Novel Curcuminoid Analogues as Bioactive Agents
Assist. Prof. Dr. Vachiraporn Ajavakom
Department of Chemistry, Faculty of Science, Ramkhamhaeng University
A novel tetrahydrocurcumin (THC) analogues, which are tetrahydrocurcumin-dihydropyrimidinone (THC-DHPM) and tetrahydrocurcumin-dihydropyridine (THC-DHP), have been successfully synthesized by multi-component Biginelli and Hantzsch reactions, respectively. Conceptually, 1,3-dicarbonyl moiety of THC, can be applied in these cyclocondensation reactions. THC-DHPMs were prepared in good to excellent yields by treatment of THC, aromatic aldehyde and urea with catalytic amount of copper sulphate. Hantzsch reaction was utilized to construct THC-DHP from THC, aromatic aldehyde, and ammonium acetate. The formation of THC-DHP occurred in the presence of p-toluenesulfonic acid (p-TSA) and 4 Å molecular sieves as dehydrating reagent. The evaluation of acetylcholinesterase inhibitors of THC-DHPMs showed that they exhibited higher inhibitory activity than their parent analogues.
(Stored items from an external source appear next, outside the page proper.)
Lemma hoare_pre_mark rid seq op undo :
  hoare (fun d r g => Written rid seq op undo d r g /\ forall row, r !! rid = Some row -> last_committed_op_seq row = seq)
    (_pre_mark_graph_mirror_pending rid seq op undo) (fun _ => Applied rid seq op undo) (fun _ _ _ => True).
Proof.
  assert (forall d r g t row, (forall row, r !! rid = Some row -> last_committed_op_seq row = seq) ->
    known_but t d r g -> tidy r -> retire_entity_ids t = [] -> invalidate_relationship_ids t = [] ->
    targets_of (op_type op) (u_before undo) = Ok t -> r !! rid = Some row -> run_namespace_id row = ns ->
    last_committed_op_seq row < seq + 1 -> (forall p, p ∈ graph_mirror_pending row -> op_seq p < seq) ->
    Applied rid seq op undo d r g) as Hnone.
  { intros d r g t row Hseq Hk HT E1 E2 Ht Hrow Hns Hl Hp. split; [|split; [done|]].
    - split; [split; [by eapply known_but_nothing|done]|]. by exists row.
    - exists t. split; [done|]. intros row' p Hrow' Hin Heq. assert (row' = row) as -> by congruence.
      specialize (Hp p Hin). lia. }
  intros w [(t & Ht & Hk & HT & row & Hrow & Hns & Hl & Hp) Hseq].
  rewrite pre_mark. destruct (mirrors_kind gb (op_type op)) eqn:Hm.
  2:{ assert (t = MkTargets [] [] []) as ->.
      { rewrite unmirrorable_targets in Ht; [by simplify_eq|]. unfold mirrors_kind in Hm.
        destruct (mem_str (op_type op) MIRRORABLE_OP_KINDS) eqn:Hk'; [|done].
        by rewrite (rs_kinds _ RS _ Hk') in Hm. }
      by eapply Hnone. }
  rewrite Ht. destruct (is_nil (retire_entity_ids t) && is_nil (invalidate_relationship_ids t)) eqn:Hempty.
  { apply andb_true_iff in Hempty as [E1%is_nil_true E2%is_nil_true]. by eapply Hnone. }
  destruct (mirror_payload _ _ _ _ _ _ op undo) as [p|] eqn:Hpay; [|exact I].
  destruct (payload_entry op undo t seq p Ht Hpay) as [He Hread].
  set (entry := pending_entry seq op p) in *.
  assert (Hs : stands_for rid (op_seq entry) t (w_runs w)).
  { intros row' q Hrow' Hin Heq. assert (row' = row) as -> by congruence. specialize (Hp q Hin). cbn in Heq. lia. }
  assert (Hin : entry ∈ _merge_pending (get_graph_mirror_pending rid (w_runs w)) entry)
    by (apply elem_of_merge_pending; by left).
  assert (Howe : forall sel i, i ∈ sel t -> owes sel (mark_graph_mirror_pending rid entry (w_runs w)) i).
  { intros sel i Hi. eexists rid, _, entry, t. unfold mark_graph_mirror_pending. rewrite lookup_alter_eq, Hrow.
    split_and!; [done|done|exact Hin|done|done]. }
  split; [split; [split|]|split].
  - destruct Hk as [K1 K2]. split; intros i Hi.
    + destruct (K1 i Hi) as [?|[?|?]]; [by left|right; by eapply owes_mark|right; by apply Howe].
    + destruct (K2 i Hi) as [?|[?|?]]; [by left|right; by eapply owes_mark|right; by apply Howe].
  - apply tidy_mark; [|done..]. intros row' Hrow'. rewrite (Hseq _ Hrow'). cbn. lia.
  - eapply before_alter; [|by exists row]. intros row' Hrow' Hns' Hl'. done.
  - intros row' (row0 & Hr0 & ->)%lookup_row. rewrite decide_True by done. exact (Hseq row0 Hr0).
  - exists t. split; [done|]. intros row' q (row0 & Hr0 & ->)%lookup_row Hq Heq.
    rewrite decide_True in Hq by done. cbn in Hq. rewrite (get_pending _ _ _ Hrow) in Hq.
    apply elem_of_merge_pending in Hq as [->|[_ Hne]]; [done|]. by cbn in Hne.
Qed.

Lemma Applied_At rid seq op undo : entails (Applied rid seq op undo) (At rid (seq + 1)).
Proof. by intros d r g [? _]. Qed.

Lemma hoare_apply_one_op rid seq op h :
  handlers (op_type op) = Some h ->
  hoare (At rid seq) (_apply_one_op rid seq ns op h) (fun undo => Applied rid seq op undo) (At rid (seq + 1)).
Proof.
  intros Hh. apply hoare_transaction; [|apply At_mono; lia|intros; apply Applied_At].
  eapply hoare_bind with (Q := fun _ => At rid seq).
  { unfold _assert_backend_supported. destruct (negb _); [apply hoare_ret, entails_refl|].
    destruct dialect as [d|]; [|apply hoare_ret, entails_refl].
    destruct (String.eqb _ _); [apply hoare_ret, entails_refl|by apply hoare_raise]. }
  intros []. eapply hoare_bind; [by apply hoare_handler|]. intros undo.
  eapply hoare_bind; [apply hoare_checkpoint|]. intros [].
  assert (_mirror_dream_op_in_tx ns op undo = mret false) as ->.
  { unfold _mirror_dream_op_in_tx. by rewrite (rs_graph _ RS), (rs_remote _ RS). }
  apply hoare_bind_ret. cbn iota.
  eapply hoare_bind; [apply hoare_pre_mark|]. intros []. apply hoare_ret, entails_refl.
Qed.

(** *** Mirroring it *)

Lemma targets_functional op undo t t' :
  targets_of (op_type op) (u_before undo) = Ok t -> targets_of (op_type op) (u_before undo) = Ok t' -> t = t'.
Proof. congruence. Qed.

Lemma Applied_call rid seq op undo d r g t' ns' s' cs' f :
  is_call t' ns' s' cs' f -> Applied rid seq op undo d r g -> Applied rid seq op undo d r (f g).
Proof. intros Hf [[HB Hb] Ht]. split; [|done]. split; [|done]. by eapply Base_call. Qed.

Lemma hoare_queue rid seq op undo :
  hoare (Applied rid seq op undo) (_queue_graph_mirror_pending rid seq op undo) (fun _ => At rid (seq + 1)) Base.
Proof.
  unfold _queue_graph_mirror_pending. rewrite (rs_store _ RS). unfold when.
  eapply hoare_bind with (Q := fun p d r g => Applied rid seq op undo d r g /\
    mirror_payload uuid_str parse_uuid str_other isoformat int_of_str set_iter op undo = Ok p).
  { apply hoare_lift; [by intros p Hp d r g|]. intros d r g HA. by eapply At_Base, Applied_At. }
  intros p. apply hoare_pure. intros Hp. apply hoare_sql.
  - intros d r g [[[[K1 K2] HT] Hb] [Hseq (t & Ht & Hs)]].
    destruct (payload_entry op undo t seq p Ht Hp) as [He Hread]. split; [split|].
    + split; intros i Hi; [destruct (K1 i Hi)|destruct (K2 i Hi)]; (by left) || (right; by eapply owes_mark).
    + apply tidy_mark; [|done..]. intros row' Hrow'. rewrite (Hseq _ Hrow'). cbn. lia.
    + eapply before_alter; [|exact Hb]. intros row' Hrow' Hns' Hl'. done.
  - intros d r g HA. by eapply At_Base, Applied_At.
  - intros []. apply At_Base.
Qed.

Lemma hoare_clear rid seq op undo t s cs :
  targets_of (op_type op) (u_before undo) = Ok t ->
  hoare (fun d r g => Applied rid seq op undo d r g /\
           exists g0, g = run_calls (apply_mirror_targets t (row_namespace ns) s cs) g0)
    (_clear_graph_mirror_pending rid seq) (fun _ => At rid (seq + 1)) Base.
Proof.
  intros Ht. unfold _clear_graph_mirror_pending. rewrite (rs_store _ RS). apply hoare_sql.
  - intros d r g [[[HB Hb] [_ (t' & Ht' & Hs)]] [g0 Hg]]. assert (t' = t) as -> by congruence.
    split; [by eapply Base_clear|by apply before_clear].
  - intros d r g [HA _]. by eapply At_Base, Applied_At.
  - intros []. apply At_Base.
Qed.

Lemma hoare_mirror rid seq op undo :
  hoare (Applied rid seq op undo) (_mirror_dream_op rid seq ns op undo) (fun _ => At rid (seq + 1)) Base.
Proof.
  unfold _mirror_dream_op. rewrite (rs_graph _ RS), (rs_apart _ RS).
  assert (forall (a : option Degradation), hoare (Applied rid seq op undo) (mret a) (fun _ => At rid (seq + 1)) Base) as Hret.
  { intros a. apply hoare_ret, Applied_At. }
  destruct (negb _); [apply Hret|].
  eapply hoare_bind with (Q := fun t d r g => Applied rid seq op undo d r g /\ targets_of (op_type op) (u_before undo) = Ok t).
  { apply hoare_lift; [by intros t Ht d r g|]. intros d r g HA. by eapply At_Base, Applied_At. }
  intros t. apply hoare_pure. intros Ht.
  eapply hoare_bind with (Q := fun _ => Applied rid seq op undo).
  { apply hoare_lift; [by intros cs _ d r g|]. intros d r g HA. by eapply At_Base, Applied_At. }
  intros cs. destruct (no_targets t cs); [apply Hret|].
  eapply hoare_bind.
  - apply (hoare_mirror_calls (Applied rid seq op undo)
      (fun row => Ok (apply_mirror_targets t row (u_applied_at undo) cs))
      (fun t' => t' = t)).
    + intros row calls [= <-]. by exists t, (u_applied_at undo), cs.
    + intros. by eapply Applied_call.
    + intros d r g HA. by eapply At_Base, Applied_At.
  - intros [e|].
    + eapply hoare_bind with (Q := fun _ => At rid (seq + 1)); [|intros []; apply hoare_ret, entails_refl].
      eapply hoare_weaken; [apply (hoare_queue rid seq op undo)|by intros d r g [? _]|intros; apply entails_refl|apply entails_refl].
    + eapply hoare_bind with (Q := fun _ => At rid (seq + 1)); [|intros []; apply hoare_ret, entails_refl].
      intros w [HA Hg]. destruct (Hg eq_refl) as (t' & s & cs' & g0 & -> & Hg').
      apply (hoare_clear rid seq op undo t s cs' Ht). split; [done|]. by exists g0.
Qed.

(** *** The run *)

Lemma hoare_record rid seq : hoare (At rid (seq + 1)) (_record_committed rid seq) (fun _ => At rid (seq + 1)) Base.
Proof.
  unfold _record_committed. rewrite (rs_store _ RS). unfold when.
  eapply hoare_bind with (Q := fun _ => At rid (seq + 1)); [by apply hoare_read|]. intros t.
  apply hoare_sql; [intros d r g; apply At_advance|apply At_Base|intros []; apply At_Base].
Qed.

Lemma breach_frame op w :
  w_db (_llm_budget_breach op ns w).2 = w_db w /\ w_runs (_llm_budget_breach op ns w).2 = w_runs w /\
  w_graph (_llm_budget_breach op ns w).2 = w_graph w.
Proof.
  unfold _llm_budget_breach, _get_namespace_day_budget, mbind, D_bind, read.
  destruct (negb _); [done|]. destruct (_ && _); [done|]. destruct (_ =? 0); [done|].
  destruct (w_day w !! ns) as [[used started]|]; [|done]. by destruct (_ <=? _).
Qed.

Lemma usage_frame op w :
  w_db (_drain_llm_usage op ns w).2 = w_db w /\ w_runs (_drain_llm_usage op ns w).2 = w_runs w /\
  w_graph (_drain_llm_usage op ns w).2 = w_graph w.
Proof.
  unfold _drain_llm_usage, _get_namespace_day_budget, mbind, D_bind, modify.
  destruct (_ =? 0); [done|]. cbn. destruct (w_day w !! ns) as [[used started]|]; [|done]. by destruct (_ <=? _).
Qed.

Lemma undo_frame rid started records w :
  w_db (write_undo_incremental rid started records w).2 = w_db w /\
  w_runs (write_undo_incremental rid started records w).2 = w_runs w /\
  w_graph (write_undo_incremental rid started records w).2 = w_graph w.
Proof.
  unfold write_undo_incremental, when, try, transaction, modify. destruct file_sink; [|done].
  by destruct (w_faults w) as [|[] fs].
Qed.

Lemma hoare_apply_op rid started seq op rep :
  hoare (At rid seq) (apply_op rid ns started seq op rep) (fun _ => At rid (seq + 1)) Base.
Proof.
  unfold apply_op, get_apply_handler. destruct (mem_str _ _); [intros w HA; by apply At_Base in HA|].
  apply hoare_bind_ret. assert (entails (At rid seq) (At rid (seq + 1))) as Hmono by (apply At_mono; lia).
  destruct (handlers (op_type op)) as [h|] eqn:Hh.
  2:{ eapply hoare_bind with (Q := fun _ => At rid (seq + 1)); [|intros; apply hoare_ret, entails_refl].
      eapply hoare_weaken; [apply hoare_record|exact Hmono|intros; apply entails_refl|apply entails_refl]. }
  eapply hoare_bind; [apply (hoare_frame (At rid seq)); [apply breach_frame|apply At_Base]|].
  intros breach. destruct breach; [by apply hoare_ret|].
  eapply hoare_bind with (Q := fun a => match a with Some undo => Applied rid seq op undo | None => At rid (seq + 1) end).
  - eapply hoare_try with (R' := At rid (seq + 1)); [|intros e|apply At_Base].
    + eapply hoare_bind; [by apply hoare_apply_one_op|]. intros undo. apply hoare_ret, entails_refl.
    + destruct e; try (apply hoare_raise, At_Base). apply hoare_ret, entails_refl.
  - intros [undo|].
    2:{ eapply hoare_bind; [apply hoare_record|]. intros []. apply hoare_ret, entails_refl. }
    eapply hoare_bind with (Q := fun _ => Applied rid seq op undo).
    { unfold _assert_no_chunk_id_mutation. destruct (dict_get _ _); [|apply hoare_ret, entails_refl].
      apply hoare_raise. intros d r g HA. by eapply At_Base, Applied_At. }
    intros []. eapply hoare_bind with (Q := fun _ => At rid (seq + 1)).
    { destruct _mirrors_in_transaction; [apply hoare_ret, Applied_At|apply hoare_mirror]. }
    intros d. eapply hoare_bind; [apply (hoare_frame (At rid (seq + 1))); [apply usage_frame|apply At_Base]|].
    intros []. eapply hoare_bind; [apply (hoare_frame (At rid (seq + 1))); [apply undo_frame|apply At_Base]|].
    intros []. apply hoare_ret, entails_refl.
Qed.

Lemma hoare_apply_loop rid started last seq ops rep :
  hoare (At rid (Z.max (last + 1) seq)) (apply_loop rid ns started last seq ops rep)
    (fun _ => Base) Base.
Proof.
  revert seq rep. induction ops as [|op ops IH]; intros seq rep; cbn [apply_loop]; [apply hoare_ret, At_Base|].
  destruct (cancelled seq); [apply hoare_ret, At_Base|]. destruct (Z.leb_spec seq last).
  - eapply hoare_weaken; [apply IH|apply At_mono; lia|intros; apply entails_refl|apply entails_refl].
  - rewrite Z.max_r by lia. eapply hoare_bind; [apply hoare_apply_op|]. intros rep'.
    eapply hoare_weaken; [apply IH|apply At_mono; lia|intros; apply entails_refl|apply entails_refl].
Qed.

Lemma hoare_read_last rid n :
  hoare (At rid n) (_read_last_committed rid) (fun last => At rid (last + 1)) Base.
Proof.
  unfold _read_last_committed. rewrite (rs_store _ RS).
  apply (hoare_transaction _ _ (fun last => At rid (last + 1))); [|apply At_Base|intros; apply At_Base].
  apply hoare_read. intros w [HB (row & Hrow & Hns & Hl)]. split; [done|]. exists row.
  unfold read_last_committed. rewrite Hrow. split_and!; [done..|lia].
Qed.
THBDC-DHPM demonstrated the most potent inhibitory activity with an IC50 value of 1.34 ± 0.03 µM which was more active than the approved drug galanthamine (IC50= 1.45 ± 0.04 µM). THC-DHPs were assessed for cytotoxicity activity against three cancer cell lines (HeLa, HT29 and MCF7). THC-DHP analogue containing 4-0CH3 phenyl group displayed better result against HT29 (IC50= 7.71 µM) with IC50 value as active as that of the reference drug doxorubicin (IC50. = 7.30 µM).